*Work instructions*.
Show, from the entries below, every line in which "concrete" appears.
(Study material)
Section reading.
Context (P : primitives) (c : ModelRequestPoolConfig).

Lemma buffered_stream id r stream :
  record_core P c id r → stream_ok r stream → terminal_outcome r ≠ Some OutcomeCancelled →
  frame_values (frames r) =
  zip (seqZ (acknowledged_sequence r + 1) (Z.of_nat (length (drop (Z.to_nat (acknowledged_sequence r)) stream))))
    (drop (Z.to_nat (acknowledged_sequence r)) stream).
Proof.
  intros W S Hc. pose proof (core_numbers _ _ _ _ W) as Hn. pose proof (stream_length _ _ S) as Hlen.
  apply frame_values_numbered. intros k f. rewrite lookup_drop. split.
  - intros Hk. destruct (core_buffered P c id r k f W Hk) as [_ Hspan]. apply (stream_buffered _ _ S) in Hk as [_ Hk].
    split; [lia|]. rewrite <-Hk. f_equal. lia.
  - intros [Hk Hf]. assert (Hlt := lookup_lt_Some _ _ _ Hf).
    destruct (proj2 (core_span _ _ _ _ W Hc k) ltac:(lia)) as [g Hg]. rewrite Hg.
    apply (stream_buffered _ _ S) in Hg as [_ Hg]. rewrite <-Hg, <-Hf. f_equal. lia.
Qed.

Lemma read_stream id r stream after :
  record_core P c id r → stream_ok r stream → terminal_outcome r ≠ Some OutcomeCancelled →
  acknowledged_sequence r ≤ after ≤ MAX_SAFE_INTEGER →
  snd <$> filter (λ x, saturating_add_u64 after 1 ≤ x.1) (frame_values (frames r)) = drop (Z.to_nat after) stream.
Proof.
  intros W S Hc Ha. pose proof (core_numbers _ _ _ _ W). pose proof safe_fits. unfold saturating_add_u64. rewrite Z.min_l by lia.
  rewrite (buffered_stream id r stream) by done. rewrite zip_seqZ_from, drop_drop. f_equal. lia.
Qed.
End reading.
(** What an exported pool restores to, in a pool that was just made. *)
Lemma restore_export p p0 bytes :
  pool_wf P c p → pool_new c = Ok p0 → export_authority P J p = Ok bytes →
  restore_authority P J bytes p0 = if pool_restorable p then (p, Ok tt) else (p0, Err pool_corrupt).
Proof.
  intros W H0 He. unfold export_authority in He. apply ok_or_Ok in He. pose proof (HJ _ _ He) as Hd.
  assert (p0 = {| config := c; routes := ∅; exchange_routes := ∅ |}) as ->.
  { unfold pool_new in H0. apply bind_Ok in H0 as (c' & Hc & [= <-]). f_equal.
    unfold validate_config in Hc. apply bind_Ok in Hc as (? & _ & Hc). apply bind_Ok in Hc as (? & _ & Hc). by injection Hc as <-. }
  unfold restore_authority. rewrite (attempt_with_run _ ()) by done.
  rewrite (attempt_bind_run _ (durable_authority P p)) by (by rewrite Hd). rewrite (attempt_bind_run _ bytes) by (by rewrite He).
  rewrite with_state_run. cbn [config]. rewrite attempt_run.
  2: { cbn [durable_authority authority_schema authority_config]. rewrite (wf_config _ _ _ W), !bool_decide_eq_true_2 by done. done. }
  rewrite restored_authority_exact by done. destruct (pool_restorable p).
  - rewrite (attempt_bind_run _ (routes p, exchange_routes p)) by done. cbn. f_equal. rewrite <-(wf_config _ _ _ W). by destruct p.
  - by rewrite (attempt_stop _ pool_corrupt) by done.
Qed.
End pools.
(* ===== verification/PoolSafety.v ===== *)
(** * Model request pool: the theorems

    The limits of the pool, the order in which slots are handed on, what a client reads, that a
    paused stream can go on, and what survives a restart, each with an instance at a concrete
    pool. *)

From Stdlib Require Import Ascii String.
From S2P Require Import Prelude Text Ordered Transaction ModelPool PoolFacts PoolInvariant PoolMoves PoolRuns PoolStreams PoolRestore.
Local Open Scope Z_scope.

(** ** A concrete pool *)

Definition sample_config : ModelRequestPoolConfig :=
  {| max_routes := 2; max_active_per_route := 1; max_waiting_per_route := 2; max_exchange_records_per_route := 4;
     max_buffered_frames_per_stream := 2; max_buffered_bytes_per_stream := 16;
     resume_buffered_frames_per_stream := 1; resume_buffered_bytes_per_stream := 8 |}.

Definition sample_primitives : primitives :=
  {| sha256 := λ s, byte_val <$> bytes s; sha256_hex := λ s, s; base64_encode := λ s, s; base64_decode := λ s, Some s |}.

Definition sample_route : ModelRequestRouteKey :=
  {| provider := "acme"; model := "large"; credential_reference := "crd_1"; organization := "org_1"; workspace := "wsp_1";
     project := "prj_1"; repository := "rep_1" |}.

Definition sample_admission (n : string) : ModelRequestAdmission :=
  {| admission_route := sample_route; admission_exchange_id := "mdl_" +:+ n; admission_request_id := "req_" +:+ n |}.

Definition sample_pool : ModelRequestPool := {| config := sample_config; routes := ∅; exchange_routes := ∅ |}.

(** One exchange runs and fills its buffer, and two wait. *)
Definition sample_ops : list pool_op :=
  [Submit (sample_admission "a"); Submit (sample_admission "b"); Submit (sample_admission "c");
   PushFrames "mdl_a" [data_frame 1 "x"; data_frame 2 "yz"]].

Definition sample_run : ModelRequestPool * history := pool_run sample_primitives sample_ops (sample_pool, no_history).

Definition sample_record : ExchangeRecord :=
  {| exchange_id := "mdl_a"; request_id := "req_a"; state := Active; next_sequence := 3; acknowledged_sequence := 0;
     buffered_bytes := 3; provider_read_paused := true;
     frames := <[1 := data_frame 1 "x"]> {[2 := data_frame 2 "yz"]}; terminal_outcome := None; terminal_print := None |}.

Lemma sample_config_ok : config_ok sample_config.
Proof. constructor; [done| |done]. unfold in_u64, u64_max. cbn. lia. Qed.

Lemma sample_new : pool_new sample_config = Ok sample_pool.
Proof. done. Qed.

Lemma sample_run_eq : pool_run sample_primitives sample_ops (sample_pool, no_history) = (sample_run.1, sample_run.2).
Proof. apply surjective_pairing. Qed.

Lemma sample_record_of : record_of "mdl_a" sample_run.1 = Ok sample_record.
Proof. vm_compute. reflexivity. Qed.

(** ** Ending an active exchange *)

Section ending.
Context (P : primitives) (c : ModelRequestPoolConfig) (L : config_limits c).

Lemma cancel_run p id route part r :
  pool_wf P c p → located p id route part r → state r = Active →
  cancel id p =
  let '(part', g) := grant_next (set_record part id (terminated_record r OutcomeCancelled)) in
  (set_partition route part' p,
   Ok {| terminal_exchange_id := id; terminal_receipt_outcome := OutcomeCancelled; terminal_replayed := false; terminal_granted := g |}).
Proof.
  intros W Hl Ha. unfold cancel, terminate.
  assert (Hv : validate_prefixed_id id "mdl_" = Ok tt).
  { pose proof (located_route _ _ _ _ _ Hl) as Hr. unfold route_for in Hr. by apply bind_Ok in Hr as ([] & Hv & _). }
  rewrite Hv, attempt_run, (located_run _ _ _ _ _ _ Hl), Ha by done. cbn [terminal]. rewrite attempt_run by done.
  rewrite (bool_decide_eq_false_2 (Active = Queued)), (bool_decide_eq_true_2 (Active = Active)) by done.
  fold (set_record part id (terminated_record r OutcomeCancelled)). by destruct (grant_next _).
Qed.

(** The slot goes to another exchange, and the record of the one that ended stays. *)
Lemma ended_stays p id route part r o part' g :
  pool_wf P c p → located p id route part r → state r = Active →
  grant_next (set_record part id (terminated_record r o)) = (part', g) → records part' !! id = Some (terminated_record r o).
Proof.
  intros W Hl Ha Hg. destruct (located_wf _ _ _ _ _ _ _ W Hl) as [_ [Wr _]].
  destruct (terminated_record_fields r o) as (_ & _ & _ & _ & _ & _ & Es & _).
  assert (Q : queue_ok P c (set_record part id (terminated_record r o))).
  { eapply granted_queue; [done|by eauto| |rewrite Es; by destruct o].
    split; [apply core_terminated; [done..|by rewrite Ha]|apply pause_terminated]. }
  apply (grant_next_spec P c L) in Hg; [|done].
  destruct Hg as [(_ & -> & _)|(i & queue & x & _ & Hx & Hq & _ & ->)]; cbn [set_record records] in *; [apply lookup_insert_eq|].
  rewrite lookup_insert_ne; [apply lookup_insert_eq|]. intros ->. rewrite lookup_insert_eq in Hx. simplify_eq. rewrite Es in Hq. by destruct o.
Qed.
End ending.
(End Study material)
*Answer to this problem*.
    paused stream can go on, and what survives a restart, each with an instance at a concrete
(** ** A concrete pool *)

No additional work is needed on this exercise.